Zero-cost loop control
A common feature of DSP algorithms is that most of the processing time is spent executing a small number of instructions contained in relatively small loops. Therefore, most DSP processors have dedicated hardware for zero-cost loop control. A zero-cost loop is a loop in which the processor executes a set of instructions without spending time testing the value of the loop counter. The hardware performs loop jumps and loop counter decay.

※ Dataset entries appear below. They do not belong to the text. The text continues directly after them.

(** * EdgeFleet route optimisation: a shallow embedding and its properties

  The development follows the Python sources of the prototype:

  - [ml/route_optimization/fuel_calculator.py]     ([FuelCalculator])
  - [ml/route_optimization/optimizer.py]           ([RouteOptimizer])
  - [backend/services/camera_feed_manager.py]      ([CameraFeedManager])
  - [backend/ai_agents/route_optimization_agent.py] ([RouteOptimizationAgent])
  - [ml/route_optimization/graph_builder.py]       ([RouteGraphBuilder])
  - [backend/ml/route_optimizer.py]                ([OrToolsRouteOptimizer])

  Python floats are idealised: by rationals ([Q]) where the code only
  adds, multiplies, divides and compares, and by real numbers ([R]) where
  it calls [sqrt], [sin], [cos], [asin] or [atan2].  Dictionaries read
  through [.get(key, default)] are records of optional fields or [gmap]s;
  a Python call either returns a value or raises an exception
  ([Py.result]).  Strings are UTF-8 bytes; the Unicode case mapping behind
  [str.lower()] is a parameter of every function that lower-cases
  ([Py.CaseMapping]).  The queue of a camera is shared between threads:
  a push is modelled together with what the worker threads do to the queue
  in the meantime ([CameraFeedManager.interleaving]). *)

From Stdlib Require Import Ascii QArith Qminmax Qabs Reals Lra Lia Psatz.
From stdpp Require Import gmap strings list.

Some DSPs also implement high-speed single-instruction loops by using an ultra-high-speed cache of one instruction.

· Special addressing modes
DSPs often contain special address generators that can generate special addressing required by signal processing algorithms, such as circular addressing and bit-flip addressing. Circular addressing corresponds to the pipeline FIR filter algorithm, and bit-flip addressing corresponds to the FFT algorithm.

Most DSP applications have hard real-time requirements, where
all processing work must be completed within a specified time in every case. This real-time constraint requires the programmer to determine how much time each sample will take or at least how much time it will take in the worst case. The DSP's execution process is transparent to the programmer, so it is easy to predict the execution time of each processing task. However, for high-performance GPPs, the prediction of execution time becomes complicated and difficult due to the use of large amounts of ultra-high-speed data and program caches and dynamic allocation of programs.

· Rich peripherals
DSPs have DMA, serial port, PLL, timer and other peripherals.